Preparation/Positioning

Instability of the craniocervical junction leaves the patient vulnerable to excessive movements and subsequent neurological deterioration during surgery preparation and positioning. Because of this, intraoperative neuromonitoring is often used to monitor the integrity of the spinal cord during patient positioning. When positioning the patient, it is important to maintain both sagittal and coronal balance to ensure normal horizontal gaze and the ability to maintain normal swallowing function. The patient is placed in the prone position on a frame, typically with the head pinned into a Mayfield head clamp. Appropriate positioning before fusion can be confirmed with either intraoperative fluoroscopy or intraoperative computed tomography (CT). Of note, it is important to check neuromonitoring after positioning is finalized and before surgical start to ensure no changes occurred during positioning.

Occipital Instrumentation

The occipital plate must avoid important anatomic structures, while also having strong cortical purchase. Plate placement is guided by the location of the transverse sinus, which can be approximated to be just above the level of the superior nuchal line. It has been demonstrated that placement of the plate 2 cm caudal to the superior nuchal line is safe to avoid transverse sinus injury. Consideration should also be taken to position the plate below the inion to avoid hardware erosion and overlying skin breakdown, as this is the most prominent portion of the occiput. Furthermore, care should be taken to place the plate midline along the keel for normal alignment as well as fusion, as the suboccipital bone is thickest in the midline, allowing stronger screw purchase. For appropriate stability of the construct, we believe it is important to achieve bicortical screw purchase of the keel; however, in a cadaveric study it has been shown that the occipital bone is thick enough to allow either unicortical or bicortical purchase for a strong occipitocervical construct. In a series reported by Nockels et al., either unicortical or bicortical purchase was achieved without impact on outcomes. If the dura is compromised and a CSF leak is seen at time of screw placement, placement of the screw will prevent any further leakage. The thickness of the suboccipital bone increases from the foramen magnum to the level of the inion, from approximately 8.3 mm at the level of the nuchal line to 13.8 mm at the inion. This can help guide screw length choice when beginning pilot holes and tapping screws. It is important to ensure tapping along the entire screw length to prevent screw fracture during placement.

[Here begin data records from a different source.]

(* ===== verification/FormUtils.v ===== *)
(** * Form data

    The pure functions of pages/agent/utils.ts and utils/form.ts that bring
    form values into the shape another part expects: the lists of
    react-hook-form, the fields of the language-model settings, the category
    lists, the queries of the Begin operator, the anchors of the Categorize
    node, and the texts of a log. *)
From S2P Require Import Prelude JsValue Graph Libs.
From Stdlib Require Import Ascii.
Open Scope list_scope.
Open Scope nat_scope.
Open Scope js_scope.

(** ** Values *)

(** [v.k], which throws on [undefined] and [null]. *)
Definition read (k : string) (v : val) : outcome val := if nullish v then Throw else Ok (prop k v).

(** A value whose array methods are called. *)
Definition elements (v : val) : outcome (list val) := match v with VArr l => Ok l | _ => Throw end.

(** [String(v)], which is also the property key a value becomes. *)
Fixpoint key_of (v : val) : string :=
  match v with
  | VUndef => "undefined"
  | VNull => "null"
  | VBool true => "true"
  | VBool false => "false"
  | VNum n => num_to_string n
  | VStr s => s
  | VArr l => String.concat "," (map (λ x, if nullish x then "" else key_of x) l)
  | VObj _ => "[object Object]"
  end.

(** [Number(v)] on the values a form field holds. *)
Definition Number (v : val) : num :=
  match v with
  | VNull => num_of_Z 0
  | VBool b => num_of_Z (if b then 1 else 0)
  | VNum n => n
  | VStr s => num_of_string s
  | VUndef | VArr _ | VObj _ => NNaN
  end.

(** [{ ...v }] *)
Definition spread (v : val) : obj := obj_assign [] (obj_of_val v).

(** ** Language-model settings *)
Definition variableEnabledFieldMap : list (string * string) :=
  [("temperatureEnabled", "temperature"); ("topPEnabled", "top_p");
   ("presencePenaltyEnabled", "presence_penalty"); ("frequencyPenaltyEnabled", "frequency_penalty");
   ("maxTokensEnabled", "max_tokens")].

Definition excludeUnEnabledVariables (values : val) (prefix : string) : list string :=
  map (λ kf, prefix +:+ kf.2)
    (js_filter (λ kf, negb (truthy (prop kf.1 values))) variableEnabledFieldMap).

Definition setLLMSettingEnabledValues (initialLlmSetting : val) : obj :=
  foldl (λ pre kf,
    obj_set kf.1 (VBool (match initialLlmSetting with VUndef => false | v => truthy (prop kf.2 v) end)) pre)
    [] variableEnabledFieldMap.

Section with_lodash.
Context {L : Lodash}.

Definition removeUselessFieldsFromValues (values : obj) (prefix : string) : obj :=
  lo_omit values (variableEnabledFieldMap.*1 ++ ["parameter"] ++ excludeUnEnabledVariables (VObj values) prefix).

(** ** Lists of react-hook-form *)
Definition transformObjectArrayToPureArray (list_ : val) (field : string) : outcome (list val) :=
  match list_ with
  | VArr l => vs ← mapM (read field) l; Ok (js_filter (λ v, negb (lo_isEmpty v)) vs)
  | _ => Ok []
  end.

Definition convertToStringArray (list_ : val) : outcome (list val) :=
  match list_ with VArr l => mapM (read "value") l | _ => Ok [] end.

Definition convertToObjectArray (list_ : val) : list val :=
  match list_ with VArr l => map (λ x, VObj [("value", x)]) l | _ => [] end.

Definition transformArrayToObject (list_ : val) : outcome obj :=
  match list_ with
  | VArr l =>
      foldl (λ acc cur,
        pre ← acc; key ← read "key" cur;
        Ok (if truthy key then obj_set (key_of key) (prop "value" cur) pre else pre)) (Ok []) l
  | _ => Ok []
  end.

(** ** Categories *)

(** [(a, b) => a.index - b.index] *)
Definition index_cmp (a b : val) : bool :=
  num_gt_cmp (Number (prop "index" a)) (Number (prop "index" b)).

Definition category_item (cur : string) (item : val) : val :=
  VObj (obj_set "examples" (VArr (convertToObjectArray (prop "examples" item)))
    (obj_assign [("name", VStr cur)] (obj_of_val item))).

Definition buildCategorizeListFromObject (categorizeItem : obj) : list val :=
  js_sort index_cmp (map (λ kv, category_item kv.1 kv.2) (obj_entries categorizeItem)).

Definition category_entry (cur : val) : outcome val :=
  examples ← convertToStringArray (prop "examples" cur);
  Ok (VObj (obj_set "examples" (VArr examples)
    (obj_assign [] (lo_omit (obj_of_val cur) ["name"; "examples"])))).

Definition buildCategorizeObjectFromList (list_ : list val) : outcome obj :=
  foldl (λ acc cur,
    pre ← acc;
    if truthy (prop "name" cur)
    then entry ← category_entry cur; Ok (obj_set (key_of (prop "name" cur)) entry pre)
    else Ok pre) (Ok []) list_.

(** ** The queries of the Begin operator *)
(** [values.find((x) => x.key === key)] *)
Fixpoint find_key (key : string) (values : list val) : outcome (option val) :=
  match values with
  | [] => Ok None
  | v :: values' => k ← read "key" v; if k === VStr key then Ok (Some v) else find_key key values'
  end.

Definition buildBeginQueryWithObject (inputs : obj) (values : list val) : outcome obj :=
  foldl (λ acc key,
    pre ← acc;
    found ← find_key key values;
    Ok (match found with
        | Some item => obj_set key (VObj (spread item)) pre
        | None => pre
        end)) (Ok []) (obj_keys inputs).

(** [type.match(/<([^>]+)>/)?.at(1) ?? '']: the first [<] that a non-empty
    text without [>] and then a [>] follow. *)
Fixpoint until_gt (l : list ascii) : option (list ascii) :=
  match l with
  | [] => None
  | ">"%char :: _ => Some []
  | a :: l' => cons a <$> until_gt l'
  end.

Fixpoint angle_match (l : list ascii) : option (list ascii) :=
  match l with
  | [] => None
  | a :: l' =>
      if a === "<"%char then
        match until_gt l' with
        | Some (b :: m) => Some (b :: m)
        | _ => angle_match l'
        end
      else angle_match l'
  end.

Definition getArrayElementType (type : val) : string :=
  match type with
  | VStr s => String.string_of_list_ascii (default [] (angle_match (String.list_ascii_of_string s)))
  | _ => ""
  end.

(** ** Texts of a log

    [replaceIdWithText]: identifiers inside arrays and objects become names;
    an identifier that is the whole value does not. *)
Fixpoint replaceIdWithText (getNameById : string → option string) (v : val) : val :=
  let text (x : val) : option string :=
    match x with
    | VStr s => match getNameById s with Some n => if n !== "" then Some n else None | None => None end
    | _ => None
    end in
  match v with
  | VArr l => VArr (map (λ x, match text x with Some t => VStr t | None => replaceIdWithText getNameById x end) l)
  | VObj o =>
      VObj (obj_entries (map (λ kv, (kv.1,
        match text kv.2 with Some t => VStr t | None => replaceIdWithText getNameById kv.2 end)) o))
  | _ => v
  end.
End with_lodash.

(** ** Anchors of the Categorize node *)
Definition CategorizeAnchorPointPositions : list (Z * Z) :=
  [(1, 34); (8, 18); (15, 10); (24, 4); (31, 1); (38, -2); (62, -2); (71, 1); (79, 6); (86, 12); (91, 20); (98, 34)]%Z.

Record IPosition := { top : Z; right : Z; idx : nat }.

(** [map[k] = v] *)
Fixpoint assoc_set {A} (k : string) (v : A) (m : list (string * A)) : list (string * A) :=
  match m with
  | [] => [(k, v)]
  | (k', v') :: m' => if k === k' then (k, v) :: m' else (k', v') :: assoc_set k v m'
  end.

Section anchors.
Context {L : Lodash} (sample : list nat → option nat).

Definition effectiveIdxes (indexesInUse : list nat) : list nat :=
  js_filter (λ i, negb (js_some (λ j, j === i) indexesInUse)) (seq 0 (length CategorizeAnchorPointPositions)).

(** One key of the [reduce]: the indices in use and the new map. *)
Definition place_key (acc : list nat * list (string * IPosition)) (cur : string)
    : list nat * list (string * IPosition) :=
  match sample (effectiveIdxes acc.1) with
  | Some i =>
      let p := default (0%Z, 0%Z) (CategorizeAnchorPointPositions !! i) in
      (acc.1 ++ [i],
       assoc_set cur {| top := p.1; right := p.2; idx := i |} acc.2)
  | None => acc
  end.

Definition buildNewPositionMap (currentKeys : list string) (previousPositionMap : list (string * IPosition))
    : list string * list (string * IPosition) :=
  let indexesInUse := map (λ kv, idx kv.2) previousPositionMap in
  let previousKeys := previousPositionMap.*1 in
  let intersectionKeys := lo_intersectionWith previousKeys currentKeys (λ a b, a === b) in
  let currentDifferenceKeys := js_filter (λ k, negb (js_some (λ y, y === k) intersectionKeys)) currentKeys in
  (intersectionKeys, (foldl place_key (indexesInUse, []) currentDifferenceKeys).2).
End anchors.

Cervical Spine Instrumentation

Instrumentation of the cervical spine is typically performed with a pars screw at C2 and lateral mass screws in the subaxial spine. The type of rod that we prefer to use is a hinged rod, which creates the occipitocervical angle without the need for manual rod contouring. The hinge, however, is typically in line with where the C1 lateral mass screw would be, resulting in the inability to instrument that vertebra. In one study comparing the two rod types, it was noted that use of a hinged rod was as effective as use of manually contoured rods because both had similar outcomes. No studies have yet demonstrated superiority of the hinged rod to the contoured rod, so the benefit of less rod fatigue remains theoretical.

Atlas/C1 Injury

Atlas Fracture

Atlas fractures require surgical fixation via a C1‒C2 fusion when there is an atlas burst fracture associated with transverse atlantal ligament (TAL) injury, suggesting atlantoaxial instability. If the lateral masses of C1 are involved and unable to be instrumented, the construct can be extended to the occiput. In isolated and unstable C1 burst fractures with an intact lateral mass, the C1 ring can be recreated by placing bilateral lateral mass screws at C1 with a rod perpendicular to the axis of the spine.